Carmel hypnotist Helen Birdsong instructs me to address that conflict, forgive myself and let go. 


Hypnosis sounds exotic, but Birdsong says it’s as familiar as daydreaming. Not a deep sleep, but an altered state of awareness. Like getting engrossed in a book or zoning out on a jog.


Problem is, I’ve got a monkey mind, the kind that yammers incessantly about my to-dos and observations – making it tough for me to fall asleep, let alone meditate. But Birdsong says getting hypnotized takes practice. 


At her small but cozy office, she offers a backgrounder on hypnosis. By giving our analytic brains a break, she says, we can open our subconscious minds to new behavior patterns.


While hypnosis isn’t entirely understood, some benefits have been substantiated. The American Medical Association and the American Psychiatric Association acknowledged its medical value over 50 years ago; today it’s practiced in clinics as reputable as the Stanford University School of Medicine. 


Salinas-based family doctor Myrt Hawkins says she’s referred patients to Birdsong; she’s also a client herself. “[Hypnosis] helps me become still,” she says, “and more spiritually connected.”


But Hawkins hasn’t done what I’m here to try: past-life regression, a journey to a previous incarnation. Birdsong does current-life regressions too. For example, she says, an overeater might have been rewarded with sweets as a child or starved to death in a past life. Regressing in time finds the root of the behavior so it can be fixed.

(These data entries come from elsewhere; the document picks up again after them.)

(* ===== verification/Transaction.v ===== *)
(** * The authoritative write boundary ([pantheon-store/src/transaction.rs])

    A write transaction is a function of the database and of the failure mark of
    its [Writer]; the boundary commits the database it leaves only when the
    closure succeeded and the mark is clear. Revisioned rows are written through
    one compare-and-swap statement. *)

From Stdlib Require Import ZArith NArith Ascii Lia.
From S2P Require Import Prelude Utf8 Sql Schema.

(** A formatted text: its words and the values it is made of. *)
Record Message : Type := message { msg_text : string; msg_values : list string }.

Inductive Invariant : Type :=
| NotPlainIdentifier (kind name : string)
| ForbiddenAssignment (column table : string)
| AffectedRows (table key : string) (n : nat)
| AlreadyInTransaction
| NotWriteState
| DiscardedFailure
| Broken (what : string)
| BrokenAt (what : Message)
| OccupiedSlot (epoch : string) (sequence : Z).

Inductive StoreError : Type :=
| Sqlite (e : SqliteError)
| UnsupportedSchemaVersion (found max_known : Z)
| InconsistentMigrationState (detail : Message)
| MigrationFailed (version : Z) (name : string) (source : SqliteError)
| PolicyVerificationFailed (detail : Message)
| RevisionConflict (table id : string) (expected : Z) (actual : option Z)
| InvariantViolated (what : Invariant)
| AlreadyOpen (path : string)
| StaleCommandEpoch (supplied current : string)
| CommandConflict (command_id : string)
| GoalNotCancellable (goal_id phase : string) (terminal_target : option string)
| WorkspaceHolderIneligible (task_id phase : string)
| WorkspaceAlreadyCurrent (task_id workspace_id : string)
| WorkspaceNotRematerializable (workspace_id phase : string)
| DispatchPaused
| DispatchSlotUnavailable (held_by_run held_for_task : string)
| TaskNotDispatchable (task_id phase : string) (active_run_id : option string)
| GoalNotDispatchable (goal_id phase : string)
| WorkspaceBaseMismatch (workspace_id bound verified : string)
| WorkspaceNotFreezable (workspace_id phase materialization : string)
| ContentIdentityConflict (table id : string) (detail : Message)
| SealAuthorityInvalid (workspace_id : string) (detail : Message)
| ConnectionUnavailable (detail : Message)
| RunNotFound (run_id : string)
| ContextSourceMismatch (run_id frozen proposed : string)
| RunContextPlanConflict (run_id attached_plan proposed_plan : string)
| AttemptNotLaunchReady (run_id : string) (detail : Message)
| AgentControlRekeyForbidden (attempt_id : string) (detail : Message)
| LaunchContactStaleAuthority (attempt_id : string) (detail : Message)
| AgentControlUnauthorized (attempt_id reason : string)
| AgentRequestConflict (attempt_id request_id : string)
| CandidateExists (run_id candidate_digest : string)
| CandidateInvalid (detail : Message)
| CandidateProvenanceInvalid (detail : Message)
| SubmissionStaleAuthority (attempt_id : string) (detail : Message)
| SandboxHolderIneligible (run_id phase : string)
| SandboxAlreadyCurrent (run_id sandbox_id : string).

(** ** The transaction monad *)

Record Writer : Type := { w_db : Database; w_failed : bool }.

Definition Tx (A : Type) : Type := Writer → Result A StoreError * Writer.

Definition tx_ret {A} (a : A) : Tx A := fun w => (Ok a, w).

Definition tx_err {A} (e : StoreError) : Tx A := fun w => (Err e, w).

Definition tx_bind {A B} (m : Tx A) (k : A → Tx B) : Tx B := fun w =>
  match m w with
  | (Ok a, w') => k a w'
  | (Err e, w') => (Err e, w')
  end.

Before we start, Birdsong asks if I’m with her 100 percent. It’ll only work, she says, if I’m willing. 


In a soft, slow alto, Birdsong spends about 10 minutes telling me to relax. “You don’t have to think to breathe… You’ve switched off your muscles so they just won’t work… The tendons relax and the nerves unravel… And yet all of your systems are working just beautifully. Your heart beating perfectly… ”

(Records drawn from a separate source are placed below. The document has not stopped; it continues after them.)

(* ===== verification/Command.v ===== *)
(** * The command kernel ([pantheon-store/src/command.rs], [store.rs])

    An operator mutation runs under the identity [(epoch, id)] of its command:
    the epoch is fenced against the installation's, the ledger decides between
    new, replayed and conflicting, and the mutation, the journal sequence, the
    event and the ledger row commit in one transaction. *)

From Stdlib Require Import ZArith Ascii Lia.
From S2P Require Import Prelude Utf8 Sql Schema Transaction.

Record Command : Type := {
  cmd_epoch : string;
  cmd_id : string;
  cmd_request_hash : string;
  cmd_event_type : string
}.

Record JournalCursor : Type := { cursor_epoch : string; cursor_sequence : Z }.

Inductive Committed (A : Type) : Type :=
| Executed (value : A) (cursor : JournalCursor)
| Replayed (cursor : JournalCursor) (recorded_at : Z).
Arguments Executed {A} value cursor.
Arguments Replayed {A} cursor recorded_at.

Definition committed_cursor {A} (c : Committed A) : JournalCursor :=
  match c with
  | Executed _ cursor | Replayed cursor _ => cursor
  end.

Definition was_executed {A} (c : Committed A) : bool :=
  match c with
  | Executed _ _ => true
  | Replayed _ _ => false
  end.

Record LedgerEntry : Type := {
  le_request_hash : string;
  le_cursor : JournalCursor;
  le_recorded_at : Z
}.

(** What SQLite answers to [lower(hex(randomblob(16)))] and [unixepoch()] in one
    transaction. *)
Record Ambient : Type := { amb_event_id : string; amb_now : Z }.

(** [.ok_or_else(...)?] on a query: the error is returned unmarked. *)
Definition expect_row {A} (m : Tx (option A)) (what : string) : Tx A :=
  let! o := m in
  match o with
  | Some a => tx_ret a
  | None => tx_err (InvariantViolated (Broken what))
  end.

Section Kernel.
Variable schema : Schema.

Definition fence_epoch (supplied : string) : Tx unit :=
  let! current := expect_row
    (query_optional schema "system_state" ["restore_generation"; "id"]
       (col_is "id" (SInteger 1)) (get_text "restore_generation"))
    "system_state has no installation identity row" in
  if String.eqb supplied current then tx_ret tt
  else tx_fail (StaleCommandEpoch supplied current).

Definition command_where (c : Command) (r : Row) : bool :=
  col_is "command_epoch" (SText (cmd_epoch c)) r && col_is "command_id" (SText (cmd_id c)) r.

Definition decode_ledger (r : Row) : Result LedgerEntry SqliteError :=
  let? hash := get_blob "request_hash" r in
  let? epoch := get_text "journal_epoch" r in
  let? sequence := get_integer "sequence" r in
  let? recorded_at := get_integer "recorded_at" r in
  Ok {| le_request_hash := hash;
        le_cursor := {| cursor_epoch := epoch; cursor_sequence := sequence |};
        le_recorded_at := recorded_at |}.

Definition lookup_command (c : Command) : Tx (option LedgerEntry) :=
  query_optional schema "commands"
    ["request_hash"; "journal_epoch"; "sequence"; "recorded_at"; "command_epoch"; "command_id"]
    (command_where c) decode_ledger.

Definition is_current : Row → bool := col_is "is_current" (SInteger 1).

Definition advance_sequence (r : Row) : Row :=
  <["next_sequence" := sql_increment (column r "next_sequence")]> r.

She counts backward from 10, sinking me deeper. “As you allow this time for you, for you, for you, for you… Loose and limp. Loose and limp… You don’t know how you know, but you know all the answers as you continue to sink, slip, drift, sleep, sleep.”


I’m floating in warm honey. Time has become curvy. Birdsong tells me she’s going to touch my arm, but if I’ve followed all her instructions a feeling of “natural anaesthesia” will mask the sensation. 


Monkey-mind opens one eye. She touches my arm, and I feel it. I’m doing it wrong, I think. I shouldn’t be thinking.


Birdsong keeps intoning. I sink back into honey. She takes me through a bright light to a lush meadow which she describes in vivid detail. Eventually she guides me through a tunnel to a past life and asks a series of questions. Mumbling, I describe the Andean character.


But even in that trance state, monkey-mind says I’m making this stuff up. As Birdsong asks me to name important people in this ancient life, I can’t help but think, I don’t know any pre-colonial Andean names. She coaxes me to say the first ones that pop into my head, but I feel foolish pronouncing them: Tipu, Osha, Raku, Alia… 


My Andean self dies in a rockslide. Birdsong guides me toward “the light” in energy form, though she doesn’t use the word heaven, and tells me all my loved ones are here to greet me. She instructs me to interact with several of them and forgive myself for past transgressions. Gently and slowly, she guides me back to full consciousness.


Walking out of her office, I’m feeling peppy but puzzled. I’m not sure what I experienced. 


Even if I imagined the whole thing, maybe there’s value to that, the way there’s psychology embedded in a painting or poem. The message my old self had for his estranged son – I’ll work harder to love you for who you are – is sound advice for a new mom.


“It really doesn’t matter if you think it’s real or made up,” Birdsong says, “as long as it cures the problem.”